Distributed System / 7 min read / 9 views

Choosing Message Queues for Real Systems

A practical guide to choosing the right message queue for async jobs, event streaming, retries, and scalable services.

Choosing Message Queues for Real Systems

We live in an era where it is rare for everything to be done in just one request-response cycle. Take examples of placing an order, uploading a file, or sending a message. These might look like simple tasks, but in reality, a bunch of other tasks are being done synchronously or asynchronously in the background. Some work must be done immediately, while others can wait for some time, and some has to be done even if the services are temporarily down.

To solve this problem statement, message queues have become an important part of almost all real-life applications.

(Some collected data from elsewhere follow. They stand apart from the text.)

Lemma outgoing_edge h e :
  id_ok h -> id_ok e.1 -> has_prefix (edge_key s e.1 e.2) (outgoing_prefix s h) = true <-> e.1 = h.
Proof.
  intros Hh He1. unfold edge_key, outgoing_prefix. split.
  - rewrite <- !app_assoc. intros [r H]%has_prefix_spec. rewrite <- !app_assoc in H.
    apply app_inv_head in H. apply split_first in H as [? _]; [|apply He1|apply Hh].
    by apply format_ID_inj.
  - intros ->. apply key_prefix.
Qed.

Lemma list_keys_keeps (I : P -> Prop) fuel pre text : io_keeps I (io_wrap text (list_keys fuel s pre)).
Proof. apply io_keeps_wrap, io_keeps_read. Qed.

(** Once deleted, a key stays deleted. *)
Lemma delete_loop (cond : bytes -> bool) text keys p p' :
  io_iter (fun k => if cond k then io_wrap text (delete_key k) else mret tt) keys p = (p', Ok tt) ->
  forall k, provider_contents p' !! k =
    (if decide (k ∈ keys /\ cond k = true) then None else provider_contents p !! k).
Proof.
  revert p. induction keys as [|key keys IH]; intros p; cbn [io_iter].
  { intros [= <-] k. rewrite decide_False; [done|]. intros [?%elem_of_nil _]. done. }
  intros (p1 & [] & Hdel & Hrest)%io_bind_inv k. rewrite (IH p1 Hrest). clear IH Hrest.
  assert (provider_contents p1 !! k =
    if decide (k = key /\ cond k = true) then None else provider_contents p !! k) as ->.
  { destruct (cond key) eqn:Hc.
    - apply io_wrap_inv in Hdel. pose proof (delete_key_cases key p) as H. rewrite Hdel in H. rewrite H.
      destruct (decide (k = key)) as [->|Hne].
      + by rewrite lookup_delete_eq, decide_True.
      + rewrite lookup_delete_ne, decide_False; [done| |done]. tauto.
    - injection Hdel as ->. rewrite decide_False; [done|]. intros [-> ?]. congruence. }
  repeat case_decide; try done; exfalso; rewrite elem_of_cons in *; tauto.
Qed.

(** A loop of removals, with the keys it removes. *)
Abbreviation removals cond text keys :=
  (io_iter (fun k => if (cond k : bool) then io_wrap text (delete_key k) else mret tt) keys).

Lemma removals_spec cond text keys p V E h :
  (forall k, k ∈ keys -> cond k = true ->
     exists e, k = edge_key s e.1 e.2 /\ id_ok e.1 /\ id_ok e.2 /\ (e.1 = h \/ e.2 = h)) ->
  partly_without p V E h ->
  match removals cond text keys p with
  | (p', Ok _) => partly_without p' V E h /\ provider_contents p' ⊆ provider_contents p /\
      forall k, k ∈ keys -> cond k = true -> provider_contents p' !! k = None
  | (p', Err _) => partly_without p' V E h
  | (_, Panic) => False
  end.
Proof.
  intros Hkeys Hp.
  assert (io_keeps (fun p => partly_without p V E h) (removals cond text keys)) as Hkeep.
  { apply io_keeps_iter. intros k Hk. destruct (cond k) eqn:Hc; [|apply io_keeps_ret].
    destruct (Hkeys k Hk Hc) as (e & He & ? & ? & ?). by eapply partly_del_edge. }
  specialize (Hkeep p Hp).
  pose proof (io_iter_no_panic (fun k => if cond k then io_wrap text (delete_key k) else mret tt)
    keys p) as Hnp.
  pose proof (delete_loop cond text keys p) as Hdel.
  destruct (removals cond text keys p) as [p' [[]|e|]]; [|done|].
  - specialize (Hdel p' eq_refl). split; [done|]. split.
    + apply map_subseteq_spec. intros k x. rewrite Hdel. by case_decide.
    + intros k Hk Hc. by rewrite Hdel, decide_True.
  - apply Hnp; [|done]. intros k p1. destruct (cond k); [|done]. unfold io_wrap.
    pose proof (delete_key_cases k p1) as H. destruct (delete_key k p1) as [p2 [| |]]; done.
Qed.

(** The second half of [RemoveVertex]. *)
Lemma partly_finished p V E h :
  id_ok h -> partly_without p V E h -> provider_contents p !! vertex_key s h = None ->
  (forall e, is_Some (E !! e) -> e.1 = h \/ e.2 = h ->
     provider_contents p !! edge_key s e.1 e.2 = None) ->
  graph_rep p (delete h V) (without h E).
Proof.
  intros Hh (V' & E' & Hrep & HV & HE & HE') Hv He.
  assert (V' = delete h V) as <-.
  { destruct HV as [->|]; [|done]. symmetry. apply delete_id.
    destruct (V !! h) as [v|] eqn:E1; [|done].
    destruct (rep_vertex _ _ _ Hrep h v E1) as (_ & b & Hb & _). congruence. }
  assert (without h E = E') as ->; [|done].
  apply (anti_symm (⊆)); [done|]. apply map_subseteq_spec. intros e x Hx.
  apply map_lookup_filter_Some. split; [by eapply lookup_weaken|]. cbn.
  assert (is_Some (E !! e)) as Hsome by (exists x; by eapply lookup_weaken).
  destruct (rep_edge _ _ _ Hrep e x Hx) as (_ & _ & b & Hb & _).
  split; intros Heq; rewrite He in Hb; auto; done.
Qed.

Lemma rep_edge_key p V E k :
  graph_rep p V E -> has_prefix k (edges_prefix s) = true -> is_Some (provider_contents p !! k) ->
  exists e, is_Some (E !! e) /\ k = edge_key s e.1 e.2 /\ id_ok e.1 /\ id_ok e.2.
Proof.
  intros Hrep Hp Hk. destruct (rep_edge_inv _ _ _ Hrep k Hp Hk) as (e & [x Hx] & ->).
  destruct (rep_edge _ _ _ Hrep e x Hx) as (? & ? & _). exists e. eauto.
Qed.

Lemma list_keys_Ok fuel pre text p :
  (size (provider_contents p) < fuel)%nat ->
  io_wrap text (list_keys fuel s pre) p = (p, Ok (keys_with_prefix (provider_contents p) pre)).
Proof.
  intros Hf. unfold io_wrap, list_keys, io_read. destruct Hs as (-> & _).
  by rewrite Provider_List_law.
Qed.

(** The keys the two loops remove are edges of [h]. *)
Lemma outgoing_keys p V E h :
  partly_without p V E h -> id_ok h ->
  forall k, k ∈ keys_with_prefix (provider_contents p) (outgoing_prefix s h) -> true = true ->
  exists e, k = edge_key s e.1 e.2 /\ id_ok e.1 /\ id_ok e.2 /\ (e.1 = h \/ e.2 = h).
Proof.
  intros (V' & E' & Hrep & _) Hh k [Hk Hpre]%keys_with_prefix_spec _.
  destruct (rep_edge_key _ _ _ k Hrep) as (e & _ & -> & ? & ?); [|done|].
  - unfold outgoing_prefix in Hpre. apply has_prefix_spec in Hpre as [r ->].
    rewrite <- app_assoc. apply key_prefix.
  - exists e. apply outgoing_edge in Hpre; eauto.
Qed.
Lemma incoming_keys p V E h :
  partly_without p V E h -> id_ok h ->
  forall k, k ∈ keys_with_prefix (provider_contents p) (edges_prefix s) -> incoming s h k = true ->
  exists e, k = edge_key s e.1 e.2 /\ id_ok e.1 /\ id_ok e.2 /\ (e.1 = h \/ e.2 = h).
Proof.
  intros (V' & E' & Hrep & _) Hh k [Hk Hpre]%keys_with_prefix_spec Hin.
  destruct (rep_edge_key _ _ _ k Hrep Hpre Hk) as (e & _ & -> & ? & ?).
  exists e. rewrite incoming_edge in Hin by done. apply bool_decide_eq_true in Hin. eauto.
Qed.

Lemma rep_remove_edges fuel p V E h :
  (forall e, is_Some (E !! e) -> id_ok e.1 /\ id_ok e.2) ->
  partly_without p V E h -> id_ok h -> (size (provider_contents p) < fuel)%nat ->
  provider_contents p !! vertex_key s h = None ->
  match remove_edges fuel s h p with
  | (p', Ok _) => graph_rep p' (delete h V) (without h E)
  | (p', Err _) => partly_without p' V E h
  | (_, Panic) => False
  end.
Proof.
  intros HE Hp Hh Hf Hv. unfold remove_edges. rewrite (io_bind_Ok _ _ _ _ _ (list_keys_Ok _ _ _ _ Hf)).
  set (keys1 := keys_with_prefix _ _).
  pose proof (removals_spec (fun _ => true) "failed to delete outgoing edge" keys1 p V E h
    (outgoing_keys p V E h Hp Hh) Hp) as H1.
  cbv [mbind io_bind] in *. cbn beta iota in H1.
  destruct (io_iter _ keys1 p) as [p1 [[]|e|]]; [|done|done].
  destruct H1 as (Hp1 & Hsub1 & Hgone1).
  assert (size (provider_contents p1) < fuel)%nat as Hf1 by (apply map_subseteq_size in Hsub1; lia).
  rewrite (list_keys_Ok _ _ _ _ Hf1). set (keys2 := keys_with_prefix _ _).
  pose proof (removals_spec (incoming s h) "failed to delete incoming edge" keys2 p1 V E h
    (incoming_keys p1 V E h Hp1 Hh) Hp1) as H2.
  destruct (io_iter _ keys2 p1) as [p2 [[]|e|]]; [|done|done].
  destruct H2 as (Hp2 & Hsub2 & Hgone2).
  apply partly_finished; [done|done| |].
  - eapply lookup_weaken_None; [exact Hv|by etransitivity].
  - intros e He He'. destruct (provider_contents p2 !! edge_key s e.1 e.2) as [b|] eqn:Hb; [|done].
    exfalso. pose proof (lookup_weaken _ _ _ _ Hb Hsub2) as Hb1.
    pose proof (lookup_weaken _ _ _ _ Hb1 Hsub1) as Hb0.
    destruct (HE e He) as [Hok1 Hok2]. destruct He' as [Heq|Heq].
    + rewrite Hgone1 in Hb1; [done| |done]. apply keys_with_prefix_spec. split; [eauto|].
      by apply outgoing_edge.
    + rewrite Hgone2 in Hb; [done| |by rewrite incoming_edge, Heq, bool_decide_eq_true_2].
      apply keys_with_prefix_spec. split; [eauto|apply edge_key_prefix].
Qed.

Lemma rep_RemoveVertex fuel p V E h :
  graph_rep p V E -> id_ok h -> (size (provider_contents p) < fuel)%nat ->
  match Store_RemoveVertex fuel s h p with
  | (p', Ok _) => graph_rep p' (delete h V) (without h E)
  | (p', Err _) => partly_without p' V E h
  | (_, Panic) => False
  end.
Proof.
  intros Hrep Hh Hf. assert (without h E ⊆ E) as Hsub by apply map_filter_subseteq.
  unfold Store_RemoveVertex. cbv [mbind io_bind]. unfold io_wrap at 1.
  pose proof (delete_key_cases (vertex_key s h) p) as H1.
  destruct (delete_key (vertex_key s h) p) as [p1 [[]|e|]]; cbn [wrap]; [| |done].
  - apply rep_remove_edges; [|exists (delete h V), E|done| |].
    + intros e [x Hx]. by destruct (rep_edge _ _ _ Hrep e x Hx) as (? & ? & _).
    + split; [by eapply rep_del_vertex|]. auto.
    + rewrite H1. eapply Nat.le_lt_trans; [apply map_subseteq_size, delete_subseteq|done].
    + rewrite H1. apply lookup_delete_eq.
  - exists V, E. split; [by eapply rep_same|]. auto.
Qed.

(** C8: the store implements a finite directed graph.  Let the database hold
    the vertices [V] and the edges [E].  Then every operation that succeeds
    changes the graph as its name says, and one that fails leaves it as it was
    (a failing [RemoveVertex] may leave it between the two); [Vertex] and
    [Edge] return what was stored or the library's not-found error; the lists
    are exactly the vertices and the edges, without repetition; and removing a
    vertex removes all edges from it and to it and no others.  The vertices and
    the edges are those that JSON reads back ([json_ok], [edge_json_ok]). *)
Theorem Store_refines_graph (fuel : nat) p V E (h t : bytes) (v : T) (vp : VP) (x : Edge EP) :
  graph_rep p V E -> id_ok h -> id_ok t -> json_ok (EP := EP) v ->
  (size (provider_contents p) < fuel)%nat ->
  (Store_Vertex s p h = match V !! h with Some v => Ok v | None => Err ErrVertexNotFound end) /\
  (Store_Edge s p h t = match E !! (h, t) with
     | Some x => Ok {| e_Source := h; e_Target := t; e_Properties := x |}
     | None => Err ErrEdgeNotFound end) /\
  (match Store_AddVertex s h v vp p with
   | (p', Ok _) => graph_rep p' (<[h := (v, vp)]> V) E
   | (p', Err _) => graph_rep p' V E
   | (_, Panic) => False
   end) /\
  (match Store_AddEdge s h t x p with
   | (p', Ok _) => edge_json_ok (e_Properties x) -> graph_rep p' V (<[(h, t) := e_Properties x]> E)
   | (p', Err _) => graph_rep p' V E
   | (_, Panic) => False
   end) /\
  (match Store_RemoveEdge s h t p with
   | (p', Ok _) => graph_rep p' V (delete (h, t) E)
   | (p', Err _) => graph_rep p' V E
   | (_, Panic) => False
   end) /\
  (match Store_RemoveVertex fuel s h p with
   | (p', Ok _) => graph_rep p' (delete h V) (filter (fun ex => ex.1.1 <> h /\ ex.1.2 <> h) E)
   | (p', Err _) => partly_without p' V E h
   | (_, Panic) => False
   end) /\
  (exists l, Store_ListVertices fuel s p = Ok l /\ NoDup l /\ forall h, h ∈ l <-> is_Some (V !! h)) /\
  (exists l, Store_ListEdges fuel s p = Ok l /\
     NoDup ((fun e => (e_Source e, e_Target e)) <$> l) /\
     forall e, e ∈ l <-> E !! (e_Source e, e_Target e) = Some (e_Properties e)).
Proof.
  intros Hrep Hh Ht Hv Hf.
  split; [by eapply rep_Vertex|]. split; [by eapply rep_Edge|].
  split; [by apply rep_AddVertex|]. split; [by apply rep_AddEdge|].
  split; [by apply rep_RemoveEdge|]. split; [by apply rep_RemoveVertex|].
  split; [by eapply rep_ListVertices|by eapply rep_ListEdges].
Qed.
End spec.

(** * The identifiers and prefixes of the ledger *)
Lemma hash_id_ok s h : gs_kind s = HashID -> Hash_ok h -> id_ok s h.
Proof.
  intros Hk Hh. unfold id_ok. rewrite Hk. cbn [format_ID decodeID]. unfold Hash_String.
  split; [|apply colon_not_hex]. rewrite hex_decode_encode. cbn [wrap]. rewrite bind_Ok.
  unfold Hash_UnmarshalBinary, Zlen, HashSize. unfold Hash_ok in Hh. rewrite Hh.
  cbn. by rewrite copy_into_exact.
Qed.
Lemma id_ok_hash s h : gs_kind s = HashID -> id_ok s h -> Hash_ok h.
Proof.
  intros Hk [Hd _]. rewrite Hk in Hd. cbn [format_ID decodeID] in Hd. unfold Hash_String in Hd.
  rewrite hex_decode_encode in Hd. cbn [wrap] in Hd. rewrite bind_Ok in Hd.
  apply bind_Ok_inv in Hd as ([] & Hl%ensure_Ok%Z.eqb_eq & _).
  unfold Zlen, HashSize in Hl. unfold Hash_ok. lia.
Qed.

Message queues do not just act as an intermediary between services. If implemented correctly and thoughtfully, it helps in the distribution of tasks, protocol of failure retries, event storage, and independent evolution of different services.

Although there are so many different message queues available and in many cases they can be used interchangeably, they are designed to solve different problems. Their access patterns and the workload that they are designed to handle are different. Some of them are RabbitMQ, Apache Kafka, Amazon SQS, Redis Streams, NATS, and Google Pub/Sub.

RabbitMQ

In RabbitMQ, producers publish messages to exchanges. Exchange then sends it to different queues based on routing and binding rules. Queues are basically ordered collections of messages. Consumers, after consuming the message sends back an acknowledgement. This is ideal for scenarios when you want to have task distribution with routing, along with retries on failures.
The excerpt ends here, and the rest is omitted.